::: EXTRACTED MATERIAL

Lemma render_frame_groups_witness :
  ∃ parts,
    svg_parts (fun _ => "0.160") (fun _ => "0.500000") 10 2 "#2ea043" "#ebedf0"
      (8 # 100) [[[0; 1]]; [[1; 0]]] = Ok parts
    ∧ length parts = 6%nat.
Proof.
destruct (render_frame_groups (fun _ => "0.160") (fun _ => "0.500000") 10 2
            "#2ea043" "#ebedf0" (8 # 100) [[[0; 1]]; [[1; 0]]] 1 2)
  as (parts & Hrun & Hlen & _).
- done.
- repeat constructor.
- by exists parts.
Defined.

(** C9: with no frames [render_animated_svg] raises [ValueError] and
    leaves the file system as it found it; more generally, whenever the
    document cannot be assembled the exception is raised before
    [os.makedirs] and the write are reached. *)
Theorem render_empty_frames_untouched (fmt_3f fmt_6f : Q → string) (FS : Type)
    (dirname : string → string)
    (makedirs : string → FS → result unit * FS)
    (write_text : string → string → FS → result unit * FS)
    (cell gap : Z) (alive_color dead_color : string) (frame_duration : Q)
    (out_path : string) (fs : FS) :
  render_animated_svg fmt_3f fmt_6f FS dirname makedirs write_text
    cell gap alive_color dead_color frame_duration [] out_path fs
  = (Raise ValueError, fs)
  ∧ ∀ frames e,
      document fmt_3f fmt_6f cell gap alive_color dead_color frame_duration frames
      = Raise e →
      render_animated_svg fmt_3f fmt_6f FS dirname makedirs write_text
        cell gap alive_color dead_color frame_duration frames out_path fs
      = (Raise e, fs).
Proof.
split; [done|]. intros frames e He. unfold render_animated_svg. by rewrite He.
Qed.
End RenderClaims.

(** ** The recognizer on the renderer's tags *)

Section XmlSteps.
Import Validate Xml.

Lemma steps_app m st l1 l2 :
  steps m st (l1 ++ l2)
  = match steps m st l1 with
    | Next m' st' => steps m' st' l2
    | Stop o => Stop o
    end.
Proof.
revert m st. induction l1 as [|c l1 IH]; intros m st; simpl; [done|].
destruct (step m st c); [apply IH|done].
Qed.

Lemma steps_open_name acc l st :
  forallb name_char l = true →
  steps (OpenName acc) st l = Next (OpenName (acc ++ l)) st.
Proof.
revert acc. induction l as [|c l IH]; intros acc Hl.
- simpl. by rewrite app_nil_r.
- simpl in Hl. apply andb_true_iff in Hl as [Hc Hl]. unfold name_char in Hc.
  cbn [steps step].
  destruct (classify c); try done; rewrite IH by done; by rewrite <- app_assoc.
Qed.

Lemma steps_attr_name n a acc l st :
  forallb name_char l = true →
  steps (AttrName n a acc) st l = Next (AttrName n a (acc ++ l)) st.
Proof.
revert acc. induction l as [|c l IH]; intros acc Hl.
- simpl. by rewrite app_nil_r.
- simpl in Hl. apply andb_true_iff in Hl as [Hc Hl]. unfold name_char in Hc.
  cbn [steps step].
  destruct (classify c); try done; rewrite IH by done; by rewrite <- app_assoc.
Qed.

Lemma steps_close_name acc l st :
  forallb name_char l = true →
  steps (CloseName acc) st l = Next (CloseName (acc ++ l)) st.
Proof.
revert acc. induction l as [|c l IH]; intros acc Hl.
- simpl. by rewrite app_nil_r.
- simpl in Hl. apply andb_true_iff in Hl as [Hc Hl]. unfold name_char in Hc.
  cbn [steps step].
  destruct (classify c); try done; rewrite IH by done; by rewrite <- app_assoc.
Qed.

Lemma steps_attr_value n a k acc l st :
  forallb value_char l = true →
  steps (AttrValue n a k acc) st l = Next (AttrValue n a k (acc ++ l)) st.
Proof.
revert acc. induction l as [|c l IH]; intros acc Hl.
- simpl. by rewrite app_nil_r.
- simpl in Hl. apply andb_true_iff in Hl as [Hc Hl]. unfold value_char in Hc.
  cbn [steps step].
  destruct (classify c); try done; rewrite IH by done; by rewrite <- app_assoc.
Qed.

Lemma valid_name_chars s :
  valid_name s = true →
  ∃ c l, chars s = c :: l ∧ classify c = CNameStart
         ∧ forallb name_char l = true.
Proof.
unfold valid_name. destruct (chars s) as [|c l]; [done|].
intros [Hc Hl]%andb_true_iff. exists c, l. split; [done|]. split; [|done].
unfold name_start in Hc. by destruct (classify c).
Qed.

(** One attribute, read after the tag name or after another attribute. *)
Lemma steps_attr n a st kv :
  valid_name kv.1 = true → attr_safe kv.2 = true → a !! kv.1 = None →
  steps (AfterItem n a) st (attr_chars kv)
  = Next (AfterItem n (<[kv.1 := kv.2]> a)) st.
Proof.
destruct kv as [k v]. cbn [fst snd]. intros Hk Hv Hfresh.
destruct (valid_name_chars k Hk) as (c & l & Hchars & Hc & Hl).
unfold attr_chars. cbn [fst snd]. rewrite Hchars.
change (chars " " ++ (c :: l) ++ chars "=" ++ chars dq ++ chars v ++ chars dq)
  with (" "%char :: c :: (l ++ chars "=" ++ chars dq ++ chars v ++ chars dq)).
cbn [steps step].
change (after_item n a st " ") with (Next (InTag n a) st). cbv beta iota.
cbn [step]. rewrite Hc.
rewrite steps_app, steps_attr_name by done.
change (chars "=" ++ chars dq ++ chars v ++ chars dq)
  with ("="%char :: ascii_of_nat 34 :: (chars v ++ chars dq)).
cbn [steps step]. change (classify "=") with CEq. cbv beta iota.
change ([c] ++ l) with (c :: l). rewrite <- Hchars, str_chars.
rewrite Hfresh. cbn [step].
change (classify (ascii_of_nat 34)) with CQuote. cbv beta iota.
rewrite steps_app, steps_attr_value by done.
change (chars dq) with [ascii_of_nat 34]. cbn [steps step].
change (classify (ascii_of_nat 34)) with CQuote. cbv beta iota.
by rewrite app_nil_l, str_chars.
Qed.

Lemma steps_attrs n a st attrs :
  attrs_fresh a attrs →
  steps (AfterItem n a) st (attrs ≫= attr_chars)
  = Next (AfterItem n (attrs_from a attrs)) st.
Proof.
revert a. induction attrs as [|kv attrs IH]; intros a Hfresh; [done|].
destruct Hfresh as (Hk & Hv & Hnew & Hrest).
change ((kv :: attrs) ≫= attr_chars) with (attr_chars kv ++ (attrs ≫= attr_chars)).
rewrite steps_app, steps_attr by done. by apply IH.
Qed.
End XmlSteps.

Section XmlTags.
Import Validate Xml.

(** From [<] to the end of the attributes of a start tag. *)
Lemma steps_tag_head name attrs st rest :
  valid_name name = true → attrs_fresh ∅ attrs →
  (∃ c rest', rest = c :: rest' ∧ (classify c = CSlash ∨ classify c = CGt)) →
  steps Content st (chars "<" ++ chars name ++ (attrs ≫= attr_chars) ++ rest)
  = steps (AfterItem name (attrs_from ∅ attrs)) st rest.
Proof.
intros Hname Hfresh (c0 & rest' & -> & Hc0).
destruct (valid_name_chars name Hname) as (c & l & Hchars & Hc & Hl).
change (chars "<" ++ ?x) with ("<"%char :: x).
rewrite Hchars. change ((c :: l) ++ ?x) with (c :: (l ++ x)).
cbn [steps step]. change (classify "<") with CLt. cbv beta iota.
cbn [step]. rewrite Hc.
rewrite steps_app, steps_open_name by done.
change ([c] ++ l) with (c :: l).
transitivity (steps (AfterItem (str (c :: l)) ∅) st
                ((attrs ≫= attr_chars) ++ c0 :: rest')).
- destruct attrs as [|kv attrs].
  + cbn [mbind list_bind app steps step].
    by destruct Hc0 as [-> | ->].
  + change ((kv :: attrs) ≫= attr_chars)
      with (chars " " ++ (chars kv.1 ++ chars "=" ++ chars dq ++ chars kv.2 ++ chars dq)
            ++ (attrs ≫= attr_chars)).
    change (chars " " ++ ?x) with (" "%char :: x). done.
- rewrite <- Hchars, str_chars. by rewrite steps_app, steps_attrs.
Qed.

Lemma steps_tag_open name attrs st :
  valid_name name = true → attrs_fresh ∅ attrs →
  steps Content st (tag_chars name attrs ">")
  = Next Content ((name, attrs_from ∅ attrs, []) :: st).
Proof.
intros Hname Hfresh. unfold tag_chars.
rewrite steps_tag_head by (try done; by exists ">"%char, []; split; [|right]).
done.
Qed.

Lemma steps_tag_self name attrs st :
  valid_name name = true → attrs_fresh ∅ attrs →
  steps Content st (tag_chars name attrs "/>")
  = add_child (Element name (attrs_from ∅ attrs) []) st.
Proof.
intros Hname Hfresh. unfold tag_chars.
rewrite steps_tag_head by (try done; by exists "/"%char, [">"%char]; split; [|left]).
cbn. by destruct st as [|[[? ?] ?] ?].
Qed.

Lemma steps_tag_close name a kids st :
  valid_name name = true →
  steps Content ((name, a, kids) :: st) (chars "</" ++ chars name ++ chars ">")
  = add_child (Element name a (reverse kids)) st.
Proof.
intros Hname.
destruct (valid_name_chars name Hname) as (c & l & Hchars & Hc & Hl).
change (chars "</" ++ ?x) with ("<"%char :: "/"%char :: x).
rewrite Hchars. change ((c :: l) ++ ?x) with (c :: (l ++ x)).
cbn [steps step]. change (classify "<") with CLt. cbv beta iota. cbn [step].
change (classify "/") with CSlash. cbv beta iota. cbn [step]. rewrite Hc.
rewrite steps_app, steps_close_name by done.
change (chars ">") with [">"%char]. cbn [steps step].
change (classify ">") with CGt. cbv beta iota.
change ([c] ++ l) with (c :: l). rewrite <- Hchars, str_chars.
unfold close. rewrite decide_True by done.
by destruct (add_child (Element name a (reverse kids)) st).
Qed.

(** ** Texts that add one child *)

Lemma emits_self name attrs :
  valid_name name = true → attrs_fresh ∅ attrs →
  emits (tag_chars name attrs "/>") (Element name (attrs_from ∅ attrs) []).
Proof.
intros Hname Hfresh [[n a] kids] st. by rewrite steps_tag_self.
Qed.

::::::

* _THE TASK_: Report how many lines in the material above include "split", and give no other words.

* _ANSWER TO THE EXERCISE_: 4